The device is aimed at reducing the time needed to process abnormal chest X-rays and and identifying patients at an increased risk of long-term mortality.
Jeff Rowe

The FDA has approved a new AI-powered X-ray device from GE Healthcare that the company says reduces the time to detect a collapsed lung from eight hours to as little as 15 minutes..

Dubbed “Critical Care Suite” and built in collaboration with UC San Francisco (UCSF), the device uses AI algorithms to scan X-ray images and detect pneumothorax, a deadly condition more commonly known as a collapsed lung that affects roughly 74,000 Americans each year.
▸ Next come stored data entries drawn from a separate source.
(* ===== verification/ProcessRuntime.v ===== *)
(** * Process runtime

    [ProcessRuntime] of [kcf/src/process_runtime.cpp]: the thread of [Run], which
    drives the element's [Setup] / [Loop] / [Shutdown], the supervision worker of
    [Supervise] / [SupervisorLost], signal handlers and other threads calling
    [RequestStop].  Each access to the shared atomics is a step; what system
    calls and element callbacks return is chosen by the environment. *)
From S2P Require Import Prelude.

Inductive ProcessState := STOPPED | STARTING | RUNNING | STOPPING | ERROR.
#[export] Instance process_state_eq_dec : EqDecision ProcessState.
Proof. solve_decision. Defined.

(** What [Run] has called on the element. *)
Inductive ElementCall :=
| CalledSetup (code : Z)  (** the value returned, or [-EFAULT] when it threw *)
| CalledLoop (code : Z)
| CalledShutdown.

(** ** Control points of [Run] *)
Inductive MainPc :=
| MStart                         (** the resets before [Initialize] *)
| MInitialize                    (** [Initialize] *)
| MSupervise (initialized : Z)   (** [StartSupervision] *)
| MProfile (initialized : Z)     (** profile error and memory lock *)
| MFailed (initialized : Z)      (** [running_=false; runtime_error_=...; state_=ERROR] *)
| MSetup                         (** [element.Setup()] *)
| MSetupFailed (result : Z)      (** [RequestStop(); if (stop_reason_ < 0) ...] *)
| MSetupShutdown (result : Z)    (** [element.Shutdown()] after a failed [Setup] *)
| MArm                           (** [running_ = true] *)
| MArmCheck                      (** [if (stop_requested || stop_reason_ != 0) RequestStop()] *)
| MAnnounce                      (** [if (running_) state_ = RUNNING] *)
| MWhile                         (** [while (running_)] *)
| MSignal (next : bool)          (** [if (stop_requested) RequestStop()], before ([false]) and after [Loop] *)
| MTest (next : bool)            (** [if (!running_) break] *)
| MLoop                          (** [element.Loop()] *)
| MBeat                          (** [loop_heartbeat_] *)
| MThrown                        (** [catch (...) { result=-EFAULT; running_=false; }] *)
| MClaim (result : Z)            (** [RequestStop()] before [Shutdown] *)
| MReason (result : Z)           (** [if (stop_reason_ < 0) result = stop_reason_], error and state *)
| MShutdown (result : Z)         (** [element.Shutdown()] *)
| MEnd (result : Z)              (** [running_=false; runtime_error_=...; state_=...] *)
| MFinalize (result : Z)         (** [Finalize] up to the join *)
| MJoin (result : Z)             (** [supervision_worker_.join()] and the rest *)
| MDone (result : Z).

(** ** Control points of [Supervise] *)
Inductive WorkerPc :=
| WNone                          (** no worker *)
| WRun                           (** the polling loop *)
| WLost (error : Z)              (** [SupervisorLost(error)]: the two tests *)
| WCas (error : Z)               (** [stop_reason_.compare_exchange_strong(none, error)] *)
| WError (error : Z)             (** [runtime_error_ = error] *)
| WClear                         (** [running_ = false] *)
| WExit                          (** [supervision_running_=false] *)
| WJoinable.                     (** the thread function has returned *)

Record Runtime := {
  rt_stop_requested : bool;
  rt_stop_reason : Z;
  rt_running : bool;
  rt_state : ProcessState;
  rt_loop_heartbeat : Z;
  rt_runtime_error : Z;
  rt_supervision_running : bool;
  rt_main : MainPc;
  rt_worker : WorkerPc;
  rt_calls : list ElementCall
}.

Definition GetState (r : Runtime) : ProcessState := if rt_stop_reason r <? 0 then ERROR else rt_state r.

Definition set_main (pc : MainPc) (r : Runtime) : Runtime :=
  {| rt_stop_requested := rt_stop_requested r; rt_stop_reason := rt_stop_reason r; rt_running := rt_running r;
     rt_state := rt_state r; rt_loop_heartbeat := rt_loop_heartbeat r; rt_runtime_error := rt_runtime_error r;
     rt_supervision_running := rt_supervision_running r; rt_main := pc; rt_worker := rt_worker r; rt_calls := rt_calls r |}.
Definition set_worker (pc : WorkerPc) (r : Runtime) : Runtime :=
  {| rt_stop_requested := rt_stop_requested r; rt_stop_reason := rt_stop_reason r; rt_running := rt_running r;
     rt_state := rt_state r; rt_loop_heartbeat := rt_loop_heartbeat r; rt_runtime_error := rt_runtime_error r;
     rt_supervision_running := rt_supervision_running r; rt_main := rt_main r; rt_worker := pc; rt_calls := rt_calls r |}.
Definition set_running (b : bool) (r : Runtime) : Runtime :=
  {| rt_stop_requested := rt_stop_requested r; rt_stop_reason := rt_stop_reason r; rt_running := b;
     rt_state := rt_state r; rt_loop_heartbeat := rt_loop_heartbeat r; rt_runtime_error := rt_runtime_error r;
     rt_supervision_running := rt_supervision_running r; rt_main := rt_main r; rt_worker := rt_worker r; rt_calls := rt_calls r |}.
Definition set_requested (b : bool) (r : Runtime) : Runtime :=
  {| rt_stop_requested := b; rt_stop_reason := rt_stop_reason r; rt_running := rt_running r;
     rt_state := rt_state r; rt_loop_heartbeat := rt_loop_heartbeat r; rt_runtime_error := rt_runtime_error r;
     rt_supervision_running := rt_supervision_running r; rt_main := rt_main r; rt_worker := rt_worker r; rt_calls := rt_calls r |}.
(** [int none = 0; stop_reason_.compare_exchange_strong(none, x)] *)
Definition cas_reason (x : Z) (r : Runtime) : Runtime :=
  {| rt_stop_requested := rt_stop_requested r; rt_stop_reason := if rt_stop_reason r =? 0 then x else rt_stop_reason r;
     rt_running := rt_running r;
     rt_state := rt_state r; rt_loop_heartbeat := rt_loop_heartbeat r; rt_runtime_error := rt_runtime_error r;
     rt_supervision_running := rt_supervision_running r; rt_main := rt_main r; rt_worker := rt_worker r; rt_calls := rt_calls r |}.
Definition set_status (error : Z) (st : ProcessState) (r : Runtime) : Runtime :=
  {| rt_stop_requested := rt_stop_requested r; rt_stop_reason := rt_stop_reason r; rt_running := rt_running r;
     rt_state := st; rt_loop_heartbeat := rt_loop_heartbeat r; rt_runtime_error := error;
     rt_supervision_running := rt_supervision_running r; rt_main := rt_main r; rt_worker := rt_worker r; rt_calls := rt_calls r |}.
Definition set_supervision (b : bool) (r : Runtime) : Runtime :=
  {| rt_stop_requested := rt_stop_requested r; rt_stop_reason := rt_stop_reason r; rt_running := rt_running r;
     rt_state := rt_state r; rt_loop_heartbeat := rt_loop_heartbeat r; rt_runtime_error := rt_runtime_error r;
     rt_supervision_running := b; rt_main := rt_main r; rt_worker := rt_worker r; rt_calls := rt_calls r |}.
Definition set_heartbeat (n : Z) (r : Runtime) : Runtime :=
  {| rt_stop_requested := rt_stop_requested r; rt_stop_reason := rt_stop_reason r; rt_running := rt_running r;
     rt_state := rt_state r; rt_loop_heartbeat := n; rt_runtime_error := rt_runtime_error r;
     rt_supervision_running := rt_supervision_running r; rt_main := rt_main r; rt_worker := rt_worker r; rt_calls := rt_calls r |}.
Definition add_call (c : ElementCall) (r : Runtime) : Runtime :=
  {| rt_stop_requested := rt_stop_requested r; rt_stop_reason := rt_stop_reason r; rt_running := rt_running r;
     rt_state := rt_state r; rt_loop_heartbeat := rt_loop_heartbeat r; rt_runtime_error := rt_runtime_error r;
     rt_supervision_running := rt_supervision_running r; rt_main := rt_main r; rt_worker := rt_worker r;
     rt_calls := rt_calls r ++ [c] |}.
(** [stop_reason_=0; state_=STARTING; loop_heartbeat_=0; runtime_error_=0] *)
Definition reset_run (r : Runtime) : Runtime :=
  {| rt_stop_requested := rt_stop_requested r; rt_stop_reason := 0; rt_running := rt_running r;
     rt_state := STARTING; rt_loop_heartbeat := 0; rt_runtime_error := 0;
     rt_supervision_running := rt_supervision_running r; rt_main := rt_main r; rt_worker := rt_worker r; rt_calls := rt_calls r |}.

(** [RequestStop] *)
Definition RequestStop (r : Runtime) : Runtime := set_running false (cas_reason 1 r).

(** What the environment decides at a step of [Run]: a return code, and a flag
    (a worker was started; memory locking is requested; the call threw). *)
Record MainEnv := { me_code : Z; me_flag : bool }.

(** One step of [Run]. *)
Definition main_step (env : MainEnv) (r : Runtime) : option Runtime :=
  match rt_main r with
  | MStart => Some (set_main MInitialize (reset_run r))
  | MInitialize => Some (set_main (MSupervise (me_code env)) (set_requested false r))
  | MSupervise initialized =>
      let r' := if me_flag env then set_worker WRun (set_supervision true r) else r in
      Some (set_main (MProfile (if initialized =? 0 then (if me_flag env then 0 else me_code env) else initialized)) r')
  | MProfile initialized =>
      let code := if initialized =? 0 then me_code env else initialized in
      Some (set_main (if code =? 0 then MSetup else MFailed code) r)
  | MFailed code => Some (set_main (MFinalize code) (set_status code ERROR (set_running false r)))
  | MSetup =>
      let code := if me_flag env then - EFAULT else me_code env in
      Some (set_main (if code =? 0 then MArm else MSetupFailed code) (add_call (CalledSetup code) r))
  | MSetupFailed result =>
      let r' := RequestStop r in
      let code := if rt_stop_reason r' <? 0 then rt_stop_reason r' else result in
      Some (set_main (MSetupShutdown code) (set_status code ERROR r'))
  | MSetupShutdown result => Some (set_main (MFinalize result) (add_call CalledShutdown r))
  | MArm => Some (set_main MArmCheck (set_running true r))
  | MArmCheck =>
      Some (set_main MAnnounce (if rt_stop_requested r || negb (rt_stop_reason r =? 0) then RequestStop r else r))
  | MAnnounce =>
      Some (set_main MWhile (if rt_running r then set_status (rt_runtime_error r) RUNNING r else r))
  | MWhile => Some (set_main (if rt_running r then MSignal false else MClaim 0) r)
  | MSignal next => Some (set_main (MTest next) (if rt_stop_requested r then RequestStop r else r))
  | MTest next =>
      if negb (rt_running r) then Some (set_main (MClaim 0) r)
      else Some (set_main (if next then MWhile else MLoop) r) (* the sleep until the next tick ends the iteration *)
  | MLoop =>
      if me_flag env then Some (set_main MThrown (add_call (CalledLoop (- EFAULT)) r))
      else Some (set_main (if me_code env =? 0 then MBeat else MClaim (me_code env)) (add_call (CalledLoop (me_code env)) r))
  | MBeat =>
      if rt_loop_heartbeat r =? UINT64_MAX then Some (set_main (MClaim (- EOVERFLOW)) r)
      else Some (set_main (MSignal true) (set_heartbeat (rt_loop_heartbeat r + 1) r))
  | MThrown => Some (set_main (MClaim (- EFAULT)) (set_running false r))
  | MClaim result => Some (set_main (MReason result) (RequestStop r))
  | MReason result =>
      let code := if rt_stop_reason r <? 0 then rt_stop_reason r else result in
      Some (set_main (MShutdown code) (set_status code (if code =? 0 then STOPPING else ERROR) r))
  | MShutdown result =>
      let code := if me_flag env && (result =? 0) then - EFAULT else result in
      Some (set_main (MEnd code) (add_call CalledShutdown r))
  | MEnd result =>
      Some (set_main (MFinalize result) (set_status result (if result =? 0 then STOPPED else ERROR) (set_running false r)))
  | MFinalize result => Some (set_main (MJoin result) (set_supervision false (RequestStop r)))
  | MJoin result => match rt_worker r with WNone | WJoinable => Some (set_main (MDone result) (set_worker WNone r)) | _ => None end
  | MDone _ => None
  end.

(** What the worker sees in one iteration of [Supervise]. *)
Inductive WorkerEnv :=
| WeContinue          (** nothing to do, a request answered, or an invalid one ignored *)
| WeTimeout           (** no valid request for SUPERVISOR_REQUEST_TIMEOUT_MS *)
| WeDisconnected.     (** poll, recv or send failed, or the peer hung up *)

Definition worker_step (env : WorkerEnv) (r : Runtime) : option Runtime :=
  match rt_worker r with
  | WNone | WJoinable => None
  | WRun =>
      if negb (rt_supervision_running r) then Some (set_worker WExit r)
      else Some (set_worker match env with
                            | WeContinue => WRun
                            | WeTimeout => WLost (- ETIMEDOUT)
                            | WeDisconnected => WLost (- ECONNRESET)
                            end r)
  | WLost error =>
      Some (set_worker (if rt_stop_requested r || negb (rt_supervision_running r) then WExit else WCas error) r)
  | WCas error =>
      if rt_stop_reason r =? 0 then Some (set_worker (WError error) (cas_reason error r)) else Some (set_worker WExit r)
  | WError error => Some (set_worker WClear (set_status error (rt_state r) r))
  | WClear => Some (set_worker WExit (set_running false r))
  | WExit => Some (set_worker WJoinable (set_supervision false r))
  end.

Inductive RuntimeEvent :=
| EvMain (env : MainEnv)
| EvWorker (env : WorkerEnv)
| EvSignal                 (** SIGINT or SIGTERM is delivered *)
| EvRequestStop            (** another thread calls [RequestStop]: its compare-exchange *)
| EvClearRunning.          (** and, any time later, its store to [running_] *)

Definition runtime_exec (e : RuntimeEvent) (r : Runtime) : option Runtime :=
  match e with
  | EvMain env => main_step env r
  | EvWorker env => worker_step env r
  | EvSignal => Some (set_requested true r)
  | EvRequestStop => Some (cas_reason 1 r)
  | EvClearRunning => Some (set_running false r)
  end.

Definition runtime_initial : Runtime :=
  {| rt_stop_requested := false; rt_stop_reason := 0; rt_running := false; rt_state := STOPPED; rt_loop_heartbeat := 0;
     rt_runtime_error := 0; rt_supervision_running := false; rt_main := MStart; rt_worker := WNone; rt_calls := [] |}.

Definition runtime_step : relation Runtime := machine_step runtime_exec.
Definition runtime_reachable (r : Runtime) : Prop := rtc runtime_step runtime_initial r.
Lemma main_rank_step env r r' : stopping r -> main_step env r = Some r' -> (stop_rank r' < stop_rank r)%nat.
Proof.
  unfold stopping, main_step. intros Hst Hs. unfold stop_rank.
  destruct (rt_main r) eqn:Em; simplify_eq/=; runtime_cases; try lia; try congruence.
  all: try (by rewrite Hst in *). all: try (destruct (rt_worker r); simpl; lia).
Qed.

Lemma main_blocked env r : main_step env r = None ->
  (exists result, rt_main r = MDone result) \/ (exists result, rt_main r = MJoin result) /\ forall w, worker_step w r <> None.
Proof.
  unfold main_step. intros Hs. destruct (rt_main r); try (by runtime_cases); eauto.
  right. split; [eauto|]. intros w. unfold worker_step. destruct (rt_worker r); runtime_cases; done.
Qed.

Lemma turn_rank env r : runtime_invariant r -> stopping r ->
  runtime_invariant (turn env r) /\ stopping (turn env r) /\ (stop_rank (turn env r) <= Nat.pred (stop_rank r))%nat.
Proof.
  intros Hi Hst. unfold turn. set (r1 := match worker_step env.2 r with Some r1 => r1 | None => r end).
  assert (runtime_invariant r1 /\ stopping r1 /\ (stop_rank r1 <= stop_rank r)%nat) as (Hi1 & Hst1 & Hle).
  { unfold r1. destruct (worker_step env.2 r) as [q|] eqn:Hw; [|done]. pose proof (worker_rank_step _ _ _ Hi Hw).
    split_and!; [by eapply worker_preserves|by eapply (stopping_step (EvWorker env.2))|lia]. }
  destruct (main_step env.1 r1) as [r2|] eqn:Hm.
  - pose proof (main_rank_step _ _ _ Hst1 Hm). split_and!; [by eapply main_preserves|by eapply stopping_main|lia].
  - split_and!; [done..|].
    destruct (main_blocked _ _ Hm) as [[res E]|[[res E] Hen]]; [unfold stop_rank at 1; rewrite E; lia|].
    unfold r1 in *. destruct (worker_step env.2 r) as [q|] eqn:Hw; [|by destruct (Hen env.2)].
    pose proof (worker_rank_step _ _ _ Hi Hw) as [_ Hlt]. destruct (worker_frame _ _ _ Hw) as (_ & Em & _).
    rewrite Em in E. rewrite E in Hlt. lia.
Qed.

Lemma turns_rank envs r : runtime_invariant r -> stopping r -> (stop_rank (turns envs r) <= stop_rank r - length envs)%nat.
Proof.
  unfold turns. revert r. induction envs as [|env envs IH]; intros r Hi Hst; simpl; [lia|].
  destruct (turn_rank env r Hi Hst) as (? & ? & ?). specialize (IH (turn env r) ltac:(done) ltac:(done)). lia.
Qed.

Lemma stop_rank_zero r : stopping r -> stop_rank r = 0%nat -> exists result, rt_main r = MDone result.
Proof. unfold stopping, stop_rank. destruct (rt_main r); try done; eauto. Qed.

Lemma turns_stopping envs r : runtime_invariant r -> stopping r -> stopping (turns envs r).
Proof.
  unfold turns. revert r. induction envs as [|env envs IH]; intros r Hi Hst; simpl; [done|].
  destruct (turn_rank env r Hi Hst) as (? & ? & ?). auto.
Qed.

Lemma stop_rank_bound r : (stop_rank r <= 19)%nat.
Proof. unfold stop_rank, worker_rank. destruct (rt_main r); try lia. destruct (rt_worker r); lia. Qed.

(** A requested stop always completes: from every reachable point of [Run] at which
    a stop is pending, with the worker and [Run] taking turns and whatever system calls
    and callbacks return, [Run] reaches its return within 19 turns; the join in
    [Finalize] cannot wait for ever, since the worker leaves its loop. *)
Theorem runtime_shutdown_completes (r : Runtime) (envs : list (MainEnv * WorkerEnv))
    (Hr : runtime_reachable r) (Hst : stopping r) (Hn : (19 <= length envs)%nat) :
  exists result, rt_main (turns envs r) = MDone result.
Proof.
  apply runtime_reachable_invariant in Hr. apply stop_rank_zero; [by apply turns_stopping|].
  pose proof (turns_rank envs r Hr Hst). pose proof (stop_rank_bound r). lia.
Qed.

(** ** Witnesses *)
Lemma runtime_element_protocol_witness : complete_calls (rt_calls lost_end).
Proof.
  destruct (runtime_element_protocol lost_end lost_end_reachable) as [_ H].
  destruct (H (- ETIMEDOUT) eq_refl) as [[E _]|E]; [discriminate E|exact E].
Defined.

Lemma runtime_loss_precedence_witness : rt_main lost_end = MDone (rt_stop_reason lost_end).
Proof.
  destruct (runtime_loss_precedence lost_end lost_end_reachable) as [_ H].
  destruct (H (- ETIMEDOUT) eq_refl) as [E _]. rewrite <- E; [reflexivity|discriminate|reflexivity].
Defined.

Lemma runtime_heartbeat_exact_witness : rt_loop_heartbeat lost_end = Z.min (cycles (rt_calls lost_end)) UINT64_MAX.
Proof. apply (runtime_heartbeat_exact lost_end lost_end_reachable); discriminate. Defined.

(** The stop arrives while [Setup] runs. *)
Definition stop_in_setup : Runtime :=
  match machine_run runtime_exec (take 4 lost_run ++ [EvRequestStop]) runtime_initial with Some r => r | None => runtime_initial end.
Lemma stop_in_setup_reachable : runtime_reachable stop_in_setup.
Proof. apply (machine_run_rtc _ (take 4 lost_run ++ [EvRequestStop])). reflexivity. Defined.

Lemma runtime_stop_prevents_cycles_witness :
  exists r', machine_run runtime_exec (repeat (EvMain env_ok) 5) stop_in_setup = Some r' /\ loop_calls r' = 0%nat.
Proof.
  eexists. split; [reflexivity|].
  eapply (runtime_stop_prevents_cycles stop_in_setup); [intros E; discriminate E|].
  apply (machine_run_rtc _ (repeat (EvMain env_ok) 5)). reflexivity.
Defined.

Lemma runtime_shutdown_completes_witness :
  exists result, rt_main (turns (repeat (env_ok, WeContinue) 19) stop_in_setup) = MDone result.
Proof.
  apply (runtime_shutdown_completes stop_in_setup); [exact stop_in_setup_reachable|intros E; discriminate E|reflexivity].
Defined.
“Clinicians are always looking for clinically proven methods to increase outcomes and improve the patient experience,” said Dr. Rachael Callcut, Associate Professor of Surgery at UCSF, a surgeon at UCSF Health and Director of Data Science for the Center for Digital Health Innovation, in a statement. “When a patient X-ray is taken, the minutes and hours it takes to process and interpret the image can impact the outcome in either direction. AI gives us an opportunity to speed up diagnosis, and change the way we care for patients, which could ultimately save lives and improve outcomes.”

While the device is currently trained to detect pneumothorax, GE says it’s working to enhance it to detect other health conditions.

“By integrating AI into every aspect of care, we will ultimately improve patient outcomes, reduce waste and inefficiencies, and eliminate costly errors. Critical Care Suite is just the beginning,” GE Healthcare CEO Kieran Murphy said at the time of the announcement. 

According to the company, the device uses AI to analyze images from an X-ray, and if pneumothorax the image is sent directly to a radiologist for closer review. Moreover, said the company, “automatically running quality checks on-device integrates them into the technologist’s standard workflow and enables technologist actions – such as rejections or reprocessing – to occur at the patient’s bedside and before the images are sent to PACS.”

“Currently, 62% of portable chest exams are marked ‘STAT’ or for urgent reading, but they aren’t all critical,” said Jie Xue, president and CEO of the firm’s X-ray division. “This creates a delay in turnaround for truly critical patients, which can be a serious issue. Our embedded AI algorithms (also) offer hospitals an opportunity to try AI without making investments into additional IT infrastructure, security assessments or cybersecurity precautions for routing images offsite.”